● **Brief**:
Below are some records. Print all of them exactly as they appear.

● **Source material**:
Lemma free_ok sp L R v id : space_inv sp L R -> fresh sp v -> 1 <= id < 2 ^ 64 -> exists sp' L' R',
  id_space_free DEBUG_RBT DEBUG_RBT_DEEP DEBUG_LOCK_CHK sp v id = Ok sp' /\ space_inv sp' L' R' /\
  ((forall i, frees (id_ranges sp') L' i <-> frees (id_ranges sp) L i \/ i = id) \/ (sp' = sp /\ L' = L /\ v = 0 /\ R = [] /\ lonely (id_ranges sp) L id)).
Proof.
  intros Hi Hv Hid. unfold id_space_free. pose proof (si_ranges _ _ _ Hi) as Hr.
  assert (Hw : (frees (id_ranges sp) L id /\ loop (rounds (tree sp)) (free_body sp id) (root (tree sp), 0, 0) = Ok None) \/
    (exists l1 l2, L = l1 ++ l2 /\ (forall a, a ∈ l1 -> hi (id_ranges sp) a <= id) /\ (forall b, b ∈ l2 -> id < lo (id_ranges sp) b) /\
      loop (rounds (tree sp)) (free_body sp id) (root (tree sp), 0, 0) = Ok (Some (default 0 (list.last l1), default 0 (head l2))))).
  { destruct (si_tree _ _ _ Hi) as (t & H & HL). destruct (holds_rep _ _ H) as (-> & Ht & _ & Hf). destruct (holds_nodup _ _ H) as [_ HO].
    rewrite <- HL. apply (free_loop sp L R id Hi ltac:(lia) t _ 0); try done; [by rewrite HL|by rewrite HL]. }
  destruct Hw as [[Hfr ->]|(l1 & l2 & -> & H1 & H2 & ->)]; rewrite bind_Ok.
  { exists sp, L, R. split_and!; [done|done|left]. intros i. split; [by left|]. by intros [?| ->]. }
  destruct (merge_prev_ok sp l1 l2 R id Hi H1 ltac:(lia)) as [[-> H1']|(l & a & nx & -> & Ha & ->)]; rewrite bind_Ok.
  - destruct l2 as [|b l2]; [|pose proof (space_ok _ _ _ b Hi ltac:(set_solver)) as Hokb; destruct (decide (lo (id_ranges sp) b = id + 1)) as [Hb|Hb]].
    + rewrite merge_next_no by (by left). rewrite bind_Ok. cbn [negb andb]. apply free_alone_ok; try done. by intros ? ?%elem_of_nil.
    + destruct (merge_front_ok sp l1 b l2 R id (default 0 (list.last l1)) Hi H1' Hb Hid) as (sp' & E2 & H3 & Hf). change (default 0 (head (b :: l2))) with b. rewrite E2, bind_Ok. cbn [negb andb].
      exists sp', (l1 ++ b :: l2), R. split_and!; [done|done|by left].
    + pose proof (ro_each _ _ Hr b ltac:(set_solver)) as (Hsb & Hb1 & Hb2 & Hb3). specialize (H2 b ltac:(by left)) as Hb0. change (default 0 (head (b :: l2))) with b. rewrite merge_next_no; [|right; split_and!; try done; rewrite wrap_small by (unfold in_u; lia); done].
      rewrite bind_Ok. cbn [negb andb]. apply free_alone_ok; try done. intros x [->|Hx]%elem_of_cons; [lia|].
      apply ranges_app in Hr as (_ & Hr & _). apply ranges_cons in Hr as (_ & _ & Hr). specialize (Hr x Hx). unfold apart in Hr. lia.
  - rewrite last_snoc. change (default 0 (Some a)) with a. rewrite <- app_assoc in Hi, Hr. cbn [app] in Hi, Hr. pose proof (ro_each _ _ Hr a ltac:(set_solver)) as (Hsa & Ha1 & Ha2 & Ha3).
    assert (Hap : forall x, x ∈ l2 -> apart (id_ranges sp) a x) by (apply ranges_app in Hr as (_ & Hr' & _); by apply ranges_cons in Hr' as (_ & _ & Hr')).
    set (len := id + 1 - lo (id_ranges sp) a). assert (Hgrow : (forall x, x ∈ l2 -> id + 1 < lo (id_ranges sp) x) -> let sp' := put_range sp a (lo (id_ranges sp) a) len nx in
      space_inv sp' (l ++ a :: l2) R /\ forall i, frees (id_ranges sp') (l ++ a :: l2) i <-> frees (id_ranges sp) (l ++ a :: l2) i \/ i = id).
    { intros Hx. destruct (grow_ok sp l a l2 R len nx Hi) as [H3 Hf]; [unfold len; lia..|intros b Hb; specialize (Hx b Hb); unfold len; lia|]. split; [done|]. intros i. rewrite Hf, !frees_app, frees_cons.
      assert (Har : lo (id_ranges sp) a <= i < lo (id_ranges sp) a + len <-> lo (id_ranges sp) a <= i < hi (id_ranges sp) a \/ i = id) by (unfold len; lia). rewrite Har. tauto. }
    rewrite <- app_assoc. cbn [app]. destruct l2 as [|b l2]; [|pose proof (space_ok _ _ _ b Hi ltac:(set_solver)) as Hokb; destruct (decide (lo (id_ranges sp) b = id + 1)) as [Hb|Hb]].
    + rewrite merge_next_no by (by left). rewrite bind_Ok. cbn [negb andb]. destruct Hgrow as [H3 Hf]; [by intros ? ?%elem_of_nil|]. eexists _, _, R. split_and!; [done|exact H3|by left].
    + destruct (merge_both_ok sp l a b l2 R id nx Hi Ha Hb Hid) as (sp' & R' & E2 & H3 & Hf). change (default 0 (head (b :: l2))) with b. unfold len. rewrite E2, bind_Ok. cbn [negb andb].
      exists sp', (l ++ a :: l2), R'. split_and!; [done|done|by left].
    + pose proof (ro_each _ _ Hr b ltac:(set_solver)) as (Hsb & Hb1 & Hb2 & Hb3). specialize (H2 b ltac:(by left)) as Hb0. specialize (Hap b ltac:(by left)) as Hapb. unfold apart in Hapb.
      destruct Hgrow as [H3 Hf]. { intros x [->|Hx]%elem_of_cons; [lia|]. apply ranges_app in Hr as (_ & Hr & _). apply ranges_cons in Hr as (_ & Hr & _). apply ranges_cons in Hr as (_ & _ & Hr). specialize (Hr x Hx). unfold apart in Hr. lia. }
      change (default 0 (head (b :: l2))) with b. assert (Hab : a <> b) by (intros ->; lia). rewrite merge_next_no.
      * rewrite bind_Ok. cbn [negb andb]. eexists _, _, R. split_and!; [done|exact H3|by left].
      * right. unfold lo, rget. cbn [id_ranges put_range with_ranges]. rewrite lookup_insert_ne by done. split_and!; try done. rewrite wrap_small by (unfold in_u; lia). exact Hb.
Qed.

● **Worked solution**:
Lemma free_ok sp L R v id : space_inv sp L R -> fresh sp v -> 1 <= id < 2 ^ 64 -> exists sp' L' R',
  id_space_free DEBUG_RBT DEBUG_RBT_DEEP DEBUG_LOCK_CHK sp v id = Ok sp' /\ space_inv sp' L' R' /\
  ((forall i, frees (id_ranges sp') L' i <-> frees (id_ranges sp) L i \/ i = id) \/ (sp' = sp /\ L' = L /\ v = 0 /\ R = [] /\ lonely (id_ranges sp) L id)).
Proof.
  intros Hi Hv Hid. unfold id_space_free. pose proof (si_ranges _ _ _ Hi) as Hr.
  assert (Hw : (frees (id_ranges sp) L id /\ loop (rounds (tree sp)) (free_body sp id) (root (tree sp), 0, 0) = Ok None) \/
    (exists l1 l2, L = l1 ++ l2 /\ (forall a, a ∈ l1 -> hi (id_ranges sp) a <= id) /\ (forall b, b ∈ l2 -> id < lo (id_ranges sp) b) /\
      loop (rounds (tree sp)) (free_body sp id) (root (tree sp), 0, 0) = Ok (Some (default 0 (list.last l1), default 0 (head l2))))).
  { destruct (si_tree _ _ _ Hi) as (t & H & HL). destruct (holds_rep _ _ H) as (-> & Ht & _ & Hf). destruct (holds_nodup _ _ H) as [_ HO].
    rewrite <- HL. apply (free_loop sp L R id Hi ltac:(lia) t _ 0); try done; [by rewrite HL|by rewrite HL]. }
  destruct Hw as [[Hfr ->]|(l1 & l2 & -> & H1 & H2 & ->)]; rewrite bind_Ok.
  { exists sp, L, R. split_and!; [done|done|left]. intros i. split; [by left|]. by intros [?| ->]. }
  destruct (merge_prev_ok sp l1 l2 R id Hi H1 ltac:(lia)) as [[-> H1']|(l & a & nx & -> & Ha & ->)]; rewrite bind_Ok.
  - destruct l2 as [|b l2]; [|pose proof (space_ok _ _ _ b Hi ltac:(set_solver)) as Hokb; destruct (decide (lo (id_ranges sp) b = id + 1)) as [Hb|Hb]].
    + rewrite merge_next_no by (by left). rewrite bind_Ok. cbn [negb andb]. apply free_alone_ok; try done. by intros ? ?%elem_of_nil.
    + destruct (merge_front_ok sp l1 b l2 R id (default 0 (list.last l1)) Hi H1' Hb Hid) as (sp' & E2 & H3 & Hf). change (default 0 (head (b :: l2))) with b. rewrite E2, bind_Ok. cbn [negb andb].
      exists sp', (l1 ++ b :: l2), R. split_and!; [done|done|by left].
    + pose proof (ro_each _ _ Hr b ltac:(set_solver)) as (Hsb & Hb1 & Hb2 & Hb3). specialize (H2 b ltac:(by left)) as Hb0. change (default 0 (head (b :: l2))) with b. rewrite merge_next_no; [|right; split_and!; try done; rewrite wrap_small by (unfold in_u; lia); done].
      rewrite bind_Ok. cbn [negb andb]. apply free_alone_ok; try done. intros x [->|Hx]%elem_of_cons; [lia|].
      apply ranges_app in Hr as (_ & Hr & _). apply ranges_cons in Hr as (_ & _ & Hr). specialize (Hr x Hx). unfold apart in Hr. lia.
  - rewrite last_snoc. change (default 0 (Some a)) with a. rewrite <- app_assoc in Hi, Hr. cbn [app] in Hi, Hr. pose proof (ro_each _ _ Hr a ltac:(set_solver)) as (Hsa & Ha1 & Ha2 & Ha3).
    assert (Hap : forall x, x ∈ l2 -> apart (id_ranges sp) a x) by (apply ranges_app in Hr as (_ & Hr' & _); by apply ranges_cons in Hr' as (_ & _ & Hr')).
    set (len := id + 1 - lo (id_ranges sp) a). assert (Hgrow : (forall x, x ∈ l2 -> id + 1 < lo (id_ranges sp) x) -> let sp' := put_range sp a (lo (id_ranges sp) a) len nx in
      space_inv sp' (l ++ a :: l2) R /\ forall i, frees (id_ranges sp') (l ++ a :: l2) i <-> frees (id_ranges sp) (l ++ a :: l2) i \/ i = id).
    { intros Hx. destruct (grow_ok sp l a l2 R len nx Hi) as [H3 Hf]; [unfold len; lia..|intros b Hb; specialize (Hx b Hb); unfold len; lia|]. split; [done|]. intros i. rewrite Hf, !frees_app, frees_cons.
      assert (Har : lo (id_ranges sp) a <= i < lo (id_ranges sp) a + len <-> lo (id_ranges sp) a <= i < hi (id_ranges sp) a \/ i = id) by (unfold len; lia). rewrite Har. tauto. }
    rewrite <- app_assoc. cbn [app]. destruct l2 as [|b l2]; [|pose proof (space_ok _ _ _ b Hi ltac:(set_solver)) as Hokb; destruct (decide (lo (id_ranges sp) b = id + 1)) as [Hb|Hb]].
    + rewrite merge_next_no by (by left). rewrite bind_Ok. cbn [negb andb]. destruct Hgrow as [H3 Hf]; [by intros ? ?%elem_of_nil|]. eexists _, _, R. split_and!; [done|exact H3|by left].
    + destruct (merge_both_ok sp l a b l2 R id nx Hi Ha Hb Hid) as (sp' & R' & E2 & H3 & Hf). change (default 0 (head (b :: l2))) with b. unfold len. rewrite E2, bind_Ok. cbn [negb andb].
      exists sp', (l ++ a :: l2), R'. split_and!; [done|done|by left].
    + pose proof (ro_each _ _ Hr b ltac:(set_solver)) as (Hsb & Hb1 & Hb2 & Hb3). specialize (H2 b ltac:(by left)) as Hb0. specialize (Hap b ltac:(by left)) as Hapb. unfold apart in Hapb.
      destruct Hgrow as [H3 Hf]. { intros x [->|Hx]%elem_of_cons; [lia|]. apply ranges_app in Hr as (_ & Hr & _). apply ranges_cons in Hr as (_ & Hr & _). apply ranges_cons in Hr as (_ & _ & Hr). specialize (Hr x Hx). unfold apart in Hr. lia. }
      change (default 0 (head (b :: l2))) with b. assert (Hab : a <> b) by (intros ->; lia). rewrite merge_next_no.
      * rewrite bind_Ok. cbn [negb andb]. eexists _, _, R. split_and!; [done|exact H3|by left].
      * right. unfold lo, rget. cbn [id_ranges put_range with_ranges]. rewrite lookup_insert_ne by done. split_and!; try done. rewrite wrap_small by (unfold in_u; lia). exact Hb.
Qed.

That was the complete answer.